• Aim of the exercise:
Which of the lines below include "EmptyString"? Each one should be copied out.

• Raw data:
• • • • •

(** * deutsch-a2-trainer: the lesson runner of [src/App.jsx]

    A shallow embedding of the pure helpers and of the state transitions of
    the [App] component, and the properties of its day gate, quiz scoring,
    output evaluator, progress store and speech queue.

    Conventions of the embedding.
    - A JS string is a [string] whose characters are UTF-16 code units below
      256 (the Latin-1 range, which holds the German letters of the lessons):
      one [ascii] is one code unit, so [length] is the JS [length].
    - A JS number that counts or indexes is a [Z] (or a [nat] where it is an
      array index); a quiz ratio is a [Q], and [/] is the exact quotient.
    - React state is passed explicitly: a handler is a function from the
      state of the render it closes over to the next state. *)

From Stdlib Require Import ZArith QArith Ascii String List Bool Lia.
From Stdlib Require Import DecimalString DecimalNat.
From stdpp Require Import base option list sorting gmap strings.

Local Open Scope Z_scope.
Local Open Scope string_scope.

(** ** JS string primitives *)

Module Js.

(** [String.prototype.toLowerCase] on one Latin-1 code unit: A-Z and the
    accented capitals U+00C0..U+00DE (the multiplication sign U+00D7
    excepted) move up by 32; every other unit, the sharp s among them, is
    its own lower case. *)
Definition toLowerCase_unit (c : ascii) : ascii :=
  let n := nat_of_ascii c in
  if ((65 <=? n)%nat && (n <=? 90)%nat)
     || ((192 <=? n)%nat && (n <=? 222)%nat && negb (n =? 215)%nat)
  then ascii_of_nat (n + 32) else c.

Fixpoint toLowerCase (s : string) : string :=
  match s with
  | EmptyString => EmptyString
  | String c s' => String (toLowerCase_unit c) (toLowerCase s')
  end.

(** White space of [trim] in the Latin-1 range: TAB, LF, VT, FF, CR, SP and
    the no-break space. *)
Definition isWhiteSpace (c : ascii) : bool :=
  let n := nat_of_ascii c in
  ((9 <=? n)%nat && (n <=? 13)%nat) || (n =? 32)%nat || (n =? 160)%nat.

Fixpoint trimStart (s : string) : string :=
  match s with
  | EmptyString => EmptyString
  | String c s' => if isWhiteSpace c then trimStart s' else s
  end.

Fixpoint trimEnd (s : string) : string :=
  match s with
  | EmptyString => EmptyString
  | String c s' =>
      match trimEnd s' with
      | EmptyString => if isWhiteSpace c then EmptyString else String c EmptyString
      | r => String c r
      end
  end.

Definition trim (s : string) : string := trimEnd (trimStart s).

(** [t.includes(w)]: [w] is a prefix of some suffix of [t]. *)
Fixpoint includes (t w : string) : bool :=
  String.prefix w t ||
  match t with
  | EmptyString => false
  | String _ t' => includes t' w
  end.

(** The separator class of the regular expression [/[.!?]+/]. *)
Definition isTerminator (c : ascii) : bool :=
  (c =? ".")%char || (c =? "!")%char || (c =? "?")%char.

Definition startsWithTerminator (s : string) : bool :=
  match s with
  | EmptyString => false
  | String c _ => isTerminator c
  end.

(** [s.split(/[.!?]+/g)]: the pieces between the maximal runs of
    terminators; a run at either end leaves an empty piece there, and the
    empty string splits into one empty piece. *)
Fixpoint split_terminators (s : string) : list string :=
  match s with
  | EmptyString => [EmptyString]
  | String c s' =>
      if isTerminator c then
        if startsWithTerminator s' then split_terminators s'
        else EmptyString :: split_terminators s'
      else
        match split_terminators s' with
        | piece :: pieces => String c piece :: pieces
        | [] => [String c EmptyString]
        end
  end.

(** The truth value of a string: [Boolean(s)]. *)
Definition truthy (s : string) : bool :=
  match s with EmptyString => false | _ => true end.

(** The decimal numeral of an array index, as a template literal prints
    it. *)
Definition numeral (n : nat) : string :=
  NilEmpty.string_of_uint (Nat.to_uint n).

End Js.

(** ** The lesson content: one entry of [dayPlans.json] *)

Record VocabEntry := { de : string; en : string }.

Record VocabQuestion :=
  { word : string; vq_choices : list string; answer : string }.

(** A grammar or listening question: the JSON fields [q], [choices] and
    [a]. *)
Record Question := { q_q : string; choices : list string; q_a : string }.

(** A listening segment: the JSON fields [id], [title], [text], [repeat]
    and [quiz]. [seg_quiz] is [None] when the segment has no
    [quiz] field, which [flattenListeningQuiz] reads as the empty list. *)
Record Segment :=
  { seg_id : Z; seg_title : string; seg_text : string; seg_repeat : Z;
    seg_quiz : option (list Question) }.

(** The listening block in either of its shapes. [segments] and [L_quiz]
    are [Some] exactly when the field is an array ([Array.isArray]);
    [L_text] is [None] when the block has no [text]. *)
Record Listening :=
  { segments : option (list Segment);
    L_text : option string;
    L_quiz : option (list Question) }.

Record Grammar :=
  { g_title : string; rules : list string; examples : list string;
    g_quiz : list Question }.
(** The attribute is found where it stands after a word boundary, when no
    quote comes before it. *)
Lemma attrSearch_found name afterWord pre v rest :
  JS.includesChar QUOTE name = false -> JS.includesChar QUOTE pre = false ->
  JS.includesChar QUOTE v = false -> boundaryBefore afterWord pre ->
  attrSearch name afterWord
    (pre +:+ (name +:+ "=") +:+ String QUOTE (v +:+ String QUOTE rest))
  = Some v.
Proof.
  intros Hn. revert afterWord. induction pre as [|c pre IH]; intros afterWord Hp Hv Hb.
  - unfold boundaryBefore in Hb. cbn [PathResolver.lastChar] in Hb. subst afterWord.
    cbn [String.append]. apply attrSearch_hit.
    rewrite attrAt_to_quote, String.eqb_refl.
    + now apply untilQuote_value.
    + exact Hn.
    + rewrite includesChar_app, Hn. reflexivity.
  - cbn [JS.includesChar] in Hp. apply orb_false_iff in Hp as [Hc Hp].
    cbn [String.append]. rewrite attrSearch_miss.
    + apply IH; auto.
      unfold boundaryBefore in *. destruct pre as [|d pre].
      * cbn [PathResolver.lastChar] in *. exact Hb.
      * rewrite lastChar_cons in Hb by discriminate.
        destruct (PathResolver.lastChar (String d pre)) eqn:E; [exact Hb|].
        now apply lastChar_nonempty in E.
    + change (String c (pre +:+ (name +:+ "=") +:+ String QUOTE (v +:+ String QUOTE rest)))
        with (String c pre +:+ (name +:+ "=") +:+ String QUOTE (v +:+ String QUOTE rest)).
      rewrite <- sapp_assoc, attrAt_to_quote.
      * now rewrite eqb_longer_false.
      * exact Hn.
      * rewrite includesChar_app, includesChar_app, Hn.
        cbn [JS.includesChar]. now rewrite Hc, Hp.
Qed.

Lemma trimEnd_nonblank_end s c :
  JS.isWhiteSpace c = false -> JS.trimEnd (s +:+ String c "") = s +:+ String c "".
Proof.
  intros Hc. induction s as [|d s IH].
  - cbn. now rewrite Hc.
  - cbn [String.append JS.trimEnd].
    assert (Hw : JS.allWhiteSpace (String d (s +:+ String c "")) = false).
    { clear IH. cbn [JS.allWhiteSpace]. apply andb_false_iff. right.
      induction s as [|e s IH]; cbn [String.append JS.allWhiteSpace].
      - now rewrite Hc.
      - rewrite IH. apply andb_false_r. }
    now rewrite Hw, IH.
Qed.

Lemma commentMetaLine_shape c :
  exists y, commentMetaLine c = String "<" y +:+ ">".
Proof.
  exists (COMMENT_TAG +:+ " id=" +:+ Q +:+ escapeXmlAttr (c_id c) +:+ Q
          +:+ " author=" +:+ Q +:+ escapeXmlAttr (c_author c) +:+ Q
          +:+ " createdAt=" +:+ Q +:+ escapeXmlAttr (c_createdAt c) +:+ Q +:+ "/").
  unfold commentMetaLine.
  match goal with
  | |- _ = String "<" ?y +:+ ">" =>
      change (String "<" y +:+ ">") with (String "<" (y +:+ ">"))
  end.
  rewrite !sapp_assoc. reflexivity.
Qed.

Lemma trim_bracketed y :
  JS.trim (String "<" y +:+ ">") = String "<" y +:+ ">".
Proof.
  unfold JS.trim. cbn [String.append JS.trimStart].
  change (JS.isWhiteSpace "<") with false. cbv iota.
  change (String "<" (y +:+ ">")) with (String "<" y +:+ ">").
  now apply trimEnd_nonblank_end.
Qed.
(* ===== verification/CInt.v ===== *)
(** * C integers of the target (ARM Cortex-M4, little endian)

    Fixed-width integers as [Z] with their wrap-around, C's truncating
    division, the 16/32-bit byte swaps of [lwip/src/core/def.c], and the
    alignment macro of [lwip/src/include/lwip/arch.h]. *)
From S2P Require Export Prelude.

(** ** Conversions to a fixed width *)
Definition u8 (x : Z) : Z := x mod 2 ^ 8.
Definition u16 (x : Z) : Z := x mod 2 ^ 16.
Definition u32 (x : Z) : Z := x mod 2 ^ 32.
Definition s16 (x : Z) : Z := (x + 2 ^ 15) mod 2 ^ 16 - 2 ^ 15.
Definition s32 (x : Z) : Z := (x + 2 ^ 31) mod 2 ^ 32 - 2 ^ 31.

(** [a / b] on [int]: truncation towards zero. *)
Definition cdiv (a b : Z) : Z := Z.quot a b.

(** A C condition holds when its value is not zero. *)
Definition truthy (x : Z) : bool := negb (x =? 0).

(** ** [def.c]: byte order *)
Definition PP_HTONS (x : Z) : Z :=
  Z.lor (Z.shiftl (Z.land x 0x00ff) 8) (Z.shiftr (Z.land x 0xff00) 8).

Definition PP_HTONL (x : Z) : Z :=
  Z.lor (Z.lor (Z.shiftl (Z.land x 0x000000ff) 24) (Z.shiftl (Z.land x 0x0000ff00) 8))
        (Z.lor (Z.shiftr (Z.land x 0x00ff0000) 8) (Z.shiftr (Z.land x 0xff000000) 24)).

Definition lwip_htons (n : Z) : Z := u16 (PP_HTONS n).
Definition lwip_htonl (n : Z) : Z := u32 (PP_HTONL n).

(** ** [arch.h]: [LWIP_MEM_ALIGN_SIZE], computed in [unsigned int] *)
Definition MEM_ALIGNMENT : Z := 4.
Definition LWIP_MEM_ALIGN_SIZE (size : Z) : Z :=
  Z.land (u32 (size + MEM_ALIGNMENT - 1)) (u32 (Z.lnot (MEM_ALIGNMENT - 1))).

(** ** Ranges *)
Lemma u8_range x : 0 <= u8 x < 256.
Proof. apply Z.mod_pos_bound. lia. Qed.
Lemma u16_range x : 0 <= u16 x < 65536.
Proof. apply Z.mod_pos_bound. lia. Qed.
Lemma u32_range x : 0 <= u32 x < 2 ^ 32.
Proof. apply Z.mod_pos_bound. lia. Qed.
Lemma s16_range x : - 2 ^ 15 <= s16 x < 2 ^ 15.
Proof. unfold s16. pose proof (Z.mod_pos_bound (x + 2 ^ 15) (2 ^ 16) ltac:(lia)). lia. Qed.
Lemma s32_range x : - 2 ^ 31 <= s32 x < 2 ^ 31.
Proof. unfold s32. pose proof (Z.mod_pos_bound (x + 2 ^ 31) (2 ^ 32) ltac:(lia)). lia. Qed.

Lemma u8_small x : 0 <= x < 256 -> u8 x = x.
Proof. apply Z.mod_small. Qed.
Lemma u16_small x : 0 <= x < 65536 -> u16 x = x.
Proof. apply Z.mod_small. Qed.
Lemma u32_small x : 0 <= x < 2 ^ 32 -> u32 x = x.
Proof. apply Z.mod_small. Qed.
Lemma s16_small x : - 2 ^ 15 <= x < 2 ^ 15 -> s16 x = x.
Proof. intros ?. unfold s16. rewrite Z.mod_small; lia. Qed.
Lemma s32_small x : - 2 ^ 31 <= x < 2 ^ 31 -> s32 x = x.
Proof. intros ?. unfold s32. rewrite Z.mod_small; lia. Qed.

Create HintDb cint discriminated.
#[export] Hint Resolve u8_range u16_range u32_range s16_range s32_range : cint.
Create Rewrite HintDb cwrap.
#[export] Hint Rewrite u8_small u16_small u32_small s16_small s32_small using lia : cwrap.

Lemma truthy_true x : truthy x = true <-> x <> 0.
Proof. unfold truthy. destruct (Z.eqb_spec x 0); naive_solver. Qed.
Lemma truthy_false x : truthy x = false <-> x = 0.
Proof. unfold truthy. destruct (Z.eqb_spec x 0); naive_solver. Qed.

(** ** Byte order: arithmetic reading and involution *)
Lemma land_ff x : Z.land x 0xff = x mod 256.
Proof. change 0xff with (Z.ones 8). by rewrite Z.land_ones by lia. Qed.

Lemma land_ffff x : Z.land x 0xffff = x mod 65536.
Proof. change 0xffff with (Z.ones 16). by rewrite Z.land_ones by lia. Qed.

Lemma lor_shiftl_add a b k :
  0 <= k -> 0 <= b < 2 ^ k -> Z.lor (Z.shiftl a k) b = a * 2 ^ k + b.
Proof.
  intros Hk Hb. rewrite <- Z.shiftl_mul_pow2 by done.
  assert (Hdisj : Z.land (Z.shiftl a k) b = 0).
  { apply Z.bits_inj'. intros i Hi. rewrite Z.land_spec, Z.bits_0.
    destruct (Z.lt_ge_cases i k).
    - by rewrite Z.shiftl_spec_low.
    - rewrite <- (Z.mod_small b (2 ^ k)) by done.
      rewrite Z.mod_pow2_bits_high by lia. apply andb_false_r. }
  rewrite <- Z.lxor_lor, <- Z.add_nocarry_lxor by done. done.
Qed.

Lemma shiftr_land_ff00 x : Z.shiftr (Z.land x 0xff00) 8 = (x / 256) mod 256.
Proof.
  rewrite Z.shiftr_land. change (Z.shiftr 0xff00 8) with (Z.ones 8).
  rewrite Z.land_ones, Z.shiftr_div_pow2 by lia. done.
Qed.

(** The 16-bit byte swap, read arithmetically. *)
Lemma PP_HTONS_arith x : PP_HTONS x = x mod 256 * 256 + (x / 256) mod 256.
Proof.
  unfold PP_HTONS. change 0x00ff with 0xff.
  rewrite land_ff, shiftr_land_ff00, lor_shiftl_add; [done|lia|].
  apply Z.mod_pos_bound. lia.
Qed.

Lemma PP_HTONS_range x : 0 <= PP_HTONS x < 65536.
Proof.
  rewrite PP_HTONS_arith.
  pose proof (Z.mod_pos_bound x 256 ltac:(lia)).
  pose proof (Z.mod_pos_bound (x / 256) 256 ltac:(lia)). lia.
Qed.

Lemma lwip_htons_arith x : lwip_htons x = x mod 256 * 256 + (x / 256) mod 256.
Proof.
  unfold lwip_htons. rewrite u16_small by apply PP_HTONS_range.
  apply PP_HTONS_arith.
Qed.

Lemma PP_HTONS_involutive x : 0 <= x < 65536 -> PP_HTONS (PP_HTONS x) = x.
Proof. intros. rewrite !PP_HTONS_arith. Z.to_euclidean_division_equations; lia. Qed.

(** The 32-bit byte swap on the four bytes of a word. *)
Definition word_of (b0 b1 b2 b3 : Z) : Z := b0 * 2 ^ 24 + b1 * 2 ^ 16 + b2 * 2 ^ 8 + b3.

Lemma land_byte x k : 0 <= k -> Z.land x (Z.shiftl 0xff k) = (x / 2 ^ k) mod 256 * 2 ^ k.
Proof.
  intros Hk. rewrite <- Z.shiftl_mul_pow2, <- land_ff, <- Z.shiftr_div_pow2 by done.
  apply Z.bits_inj'. intros i Hi. rewrite Z.land_spec, !Z.shiftl_spec, Z.land_spec by done.
  destruct (Z.lt_ge_cases i k).
  - rewrite !(Z.testbit_neg_r _ (i - k)) by lia. rewrite !andb_false_r. done.
  - rewrite Z.shiftr_spec by lia. by replace (i - k + k) with i by lia.
Qed.

Lemma lor_word b0 b1 b2 b3 : 0 <= b0 < 256 -> 0 <= b1 < 256 -> 0 <= b2 < 256 -> 0 <= b3 < 256 ->
  Z.lor (Z.shiftl b0 24) (Z.lor (Z.shiftl b1 16) (Z.lor (Z.shiftl b2 8) b3)) = word_of b0 b1 b2 b3.
Proof.
  intros. unfold word_of.
  rewrite (lor_shiftl_add b2 b3 8), (lor_shiftl_add b1 _ 16), (lor_shiftl_add b0 _ 24) by lia. lia.
Qed.

Lemma lwip_htonl_word b0 b1 b2 b3 : 0 <= b0 < 256 -> 0 <= b1 < 256 -> 0 <= b2 < 256 -> 0 <= b3 < 256 ->
  lwip_htonl (word_of b0 b1 b2 b3) = word_of b3 b2 b1 b0.
Proof.
  intros. unfold lwip_htonl, PP_HTONL. set (x := word_of b0 b1 b2 b3).
  change 0x000000ff with (Z.shiftl 0xff 0). change 0x0000ff00 with (Z.shiftl 0xff 8).
  change 0x00ff0000 with (Z.shiftl 0xff 16). change 0xff000000 with (Z.shiftl 0xff 24).
  rewrite !land_byte by lia.
  assert ((x / 2 ^ 0) mod 256 = b3) as -> by (unfold x, word_of; Z.to_euclidean_division_equations; lia).
  assert ((x / 2 ^ 8) mod 256 = b2) as -> by (unfold x, word_of; Z.to_euclidean_division_equations; lia).
  assert ((x / 2 ^ 16) mod 256 = b1) as -> by (unfold x, word_of; Z.to_euclidean_division_equations; lia).
  assert ((x / 2 ^ 24) mod 256 = b0) as -> by (unfold x, word_of; Z.to_euclidean_division_equations; lia).
  rewrite !Z.shiftr_div_pow2 by lia.
  replace (b1 * 2 ^ 16 / 2 ^ 8) with (b1 * 2 ^ 8) by (Z.to_euclidean_division_equations; lia).
  replace (b0 * 2 ^ 24 / 2 ^ 24) with b0 by (Z.to_euclidean_division_equations; lia).
  replace (Z.shiftl (b3 * 2 ^ 0) 24) with (Z.shiftl b3 24) by (f_equal; lia).
  replace (Z.shiftl (b2 * 2 ^ 8) 8) with (Z.shiftl b2 16) by (rewrite !Z.shiftl_mul_pow2 by lia; lia).
  replace (b1 * 2 ^ 8) with (Z.shiftl b1 8) by (rewrite Z.shiftl_mul_pow2; lia).
  rewrite <- Z.lor_assoc, lor_word by done. apply u32_small. unfold word_of. lia.
Qed.

(** [LWIP_MEM_ALIGN_SIZE] rounds up to a multiple of 4. *)
Lemma LWIP_MEM_ALIGN_SIZE_div x : 0 <= x <= 2 ^ 32 - 4 ->
  LWIP_MEM_ALIGN_SIZE x = 4 * ((x + 3) / 4).
Proof.
  intros Hx. unfold LWIP_MEM_ALIGN_SIZE. change MEM_ALIGNMENT with 4.
  change (u32 (Z.lnot (4 - 1))) with (Z.ldiff (Z.ones 32) (Z.ones 2)).
  replace (x + 4 - 1) with (x + 3) by lia. rewrite u32_small by lia.
  assert (Z.land (x + 3) (Z.ldiff (Z.ones 32) (Z.ones 2)) = Z.ldiff (x + 3) (Z.ones 2)) as ->.
  { apply Z.bits_inj'. intros i Hi. rewrite Z.land_spec, !Z.ldiff_spec.
    destruct (Z.lt_ge_cases i 32); [by rewrite Z.ones_spec_low by lia|].
    rewrite (Z.ones_spec_high 32) by lia. cbn. rewrite andb_false_r.
    rewrite <- (Z.mod_small (x + 3) (2 ^ 32)) by lia. by rewrite Z.mod_pow2_bits_high by lia. }
  rewrite Z.ldiff_ones_r, Z.shiftr_div_pow2, Z.shiftl_mul_pow2 by lia.
  change (2 ^ 2) with 4. lia.
Qed.

Lemma LWIP_MEM_ALIGN_SIZE_range x : 0 <= x <= 2 ^ 32 - 4 ->
  x <= LWIP_MEM_ALIGN_SIZE x <= x + 3.
Proof. intros Hx. rewrite LWIP_MEM_ALIGN_SIZE_div by done. Z.to_euclidean_division_equations; lia. Qed.
(* ===== verification/Mcg.v ===== *)
(** * [source/MCG.c]: the clock-mode transition functions

    One definition per C function, over the device of [McgRegs].  The blocks
    the C functions repeat verbatim (mode guards, field updates, polling loops)
    are the shared definitions of the first two sections. *)
From Stdlib Require Import SpecFloat.
From S2P Require Export McgRegs.

(** Mode codes of [source/MCG.h]. *)
Definition BLPI := 1.
Definition FBI := 2.
Definition FEI := 3.
Definition FEE := 4.
Definition FBE := 5.
Definition BLPE := 6.
Definition PBE := 7.
Definition PEE := 8.

Section Mcg.
Context `{McgLayout} {E : Type} `{McgHw E}.
#[local] Abbreviation M := (cmd (dev E)).

(** ** Mode guards (the conditions at the head of every function) *)
Definition in_FEI : M bool := andM (fld_is CLKST 0) (andM (tst IREFST) (ntst PLLST)).
Definition in_FEE : M bool := andM (fld_is CLKST 0) (andM (ntst IREFST) (ntst PLLST)).
Definition in_PEE : M bool := andM (fld_is CLKST 3) (andM (ntst IREFST) (tst PLLST)).
Definition in_PBE : M bool :=
  andM (fld_is CLKST 2) (andM (ntst IREFST) (andM (tst PLLST) (ntst LP))).
Definition in_FBE : M bool :=
  andM (fld_is CLKST 2) (andM (ntst IREFST) (andM (ntst PLLST) (ntst LP))).
Definition in_BLPE : M bool := andM (fld_is CLKST 2) (andM (ntst IREFST) (tst LP)).
Definition in_FBI : M bool :=
  andM (fld_is CLKST 1) (andM (tst IREFST) (andM (ntst PLLST) (ntst LP))).
Definition in_BLPI : M bool :=
  andM (fld_is CLKST 1) (andM (tst IREFST) (andM (ntst PLLST) (tst LP))).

• • • • •

• Final answer:
  | EmptyString => EmptyString
  | EmptyString => EmptyString
  | EmptyString => EmptyString
      | EmptyString => if isWhiteSpace c then EmptyString else String c EmptyString
  | EmptyString => false
  | EmptyString => false
  | EmptyString => [EmptyString]
        else EmptyString :: split_terminators s'
        | [] => [String c EmptyString]
  match s with EmptyString => false | _ => true end.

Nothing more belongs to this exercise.